Moritz Kuhn: Ich halte den Appell des Kanzlers für blauäugig, wenn sich an der Gesetzeslage nichts ändert, die eine abschlagsfreie Rente nach 45 Beitragsjahren erlaubt. Das hat den gleichen Effekt, als würde man jemandem einen 100-Euro-Schein vor die Nase halten und sagen: „Du kannst das Geld haben, aber ich appelliere an dich, nimm es nicht.“

Fast zwei Millionen Menschen machen mittlerweile von dieser vorzeitigen Rente ohne Abschläge Gebrauch, die die Koalition aus Union und SPD auf Betreiben der Sozialdemokraten 2014 eingeführt hat. Das kostet die Rentenversicherung 3,4 Milliarden Euro im Monat...
...und hat den Boost für die Beschäftigung deutlich geschwächt, den gerade ältere Arbeitnehmer ausgemacht haben, seit die Rentenreform von 1989 es ab 2001 unattraktiver gemacht hatte, früher in Rente zu gehen. Jede Arbeitskraft, die früher in Rente geht, ist mit Kosten für die Allgemeinheit verbunden. Es werden weniger Steuern und Sozialbeiträge gezahlt und mehr Rente ausbezahlt. Das Geld für weniger Arbeiten liegt aber nicht auf dem Tisch, sondern muss erwirtschaftet werden.

Beschäftigte dürften sich davon allerdings kaum abhalten lassen – sie haben nun einmal das Recht, früher aus dem Berufsleben auszuscheiden, ob mit oder ohne Abschläge.
Wir dürfen die Rolle der Arbeitgeber nicht vergessen und sie an keiner Stelle aus der Verantwortung entlassen.
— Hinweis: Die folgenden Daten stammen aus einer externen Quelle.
(** * The GSM channel of the Paradox alarm interface

    A shallow embedding of [paradox/interfaces/gsm_interface.py]: the
    [GSMInterface] thread object, its outbound priority queue, the modem
    connection handling, the inbound SMS command processor, and the
    properties its specification states about them.

    Conventions of the embedding.
    - A Python [bytes] value is a [string], a list of bytes. A text that
      comes out of [decode('latin-1')], a literal of the source or a
      setting is a [string] too: its code points are below 256, and the
      string primitives of [Py] are Python's on such text. A text that
      reaches the channel from another channel is a [Py.str], a list of
      code points of any size; a [string] is read as a [Py.str] through
      [Py.decode], and [Py.encode] is [encode('latin-1')], which fails on
      a code point above 255.
    - Python integers are [Z].
    - The serial device, the alarm and the notification handler are
      outside the program. What the device answers is read from a [World]
      of oracles indexed by a tick that advances on each consultation; what
      the program does to the outside is emitted as a list of [Event]s.
    - A method is followed from its call to its return on the object as
      the call finds it. What another thread does to the object, a
      [stop()] or a put on the queue, happens between two calls; a
      property that depends on the stop flag says what the flag is in a
      hypothesis, and the others do not read it.
    - Of [run], one round of its loop is modelled, [run_iteration]; the
      loop around the rounds and its two handlers are not.
    - Logging calls are not modelled. *)

From stdpp Require Import base list strings gmap.
From Stdlib Require Import ZArith Ascii String Lia.

Open Scope string_scope.
Open Scope list_scope.
Open Scope Z_scope.

(** ** Python string primitives *)

Module Py.

(** [str.isspace] on the code points below 256: U+0009..U+000D,
    U+001C..U+0020, U+0085 and U+00A0. *)
Definition is_space (c : ascii) : bool :=
  let n := Z.of_nat (nat_of_ascii c) in
  ((9 <=? n) && (n <=? 13)) || ((28 <=? n) && (n <=? 32))
  || (n =? 133) || (n =? 160).

(** The whitespace [bytes.strip] removes: space, tab, LF, VT, FF, CR. *)
Definition is_bytes_space (c : ascii) : bool :=
  let n := Z.of_nat (nat_of_ascii c) in
  ((9 <=? n) && (n <=? 13)) || (n =? 32).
Wo kommen die Arbeitgeber denn ihrer Verantwortung nicht nach? 
Es gibt zu viele Unternehmen, die auf ihre Beschäftigten zugehen und ihnen Möglichkeiten aufzeigen, beispielsweise mit einer Abfindung und einem Jahr Bezug von Arbeitslosengeld früher den Betrieb zu verlassen, ohne dass die Mitarbeiter sich damit schlechter stellen. Das ist dann ein großer Anreiz, früher in Rente zu gehen und den Arbeitsmarkt zu verlassen. Einen Teil der Rechnung zahlt allerdings ein Dritter – nämlich die anderen Versicherten und der Steuerzahler.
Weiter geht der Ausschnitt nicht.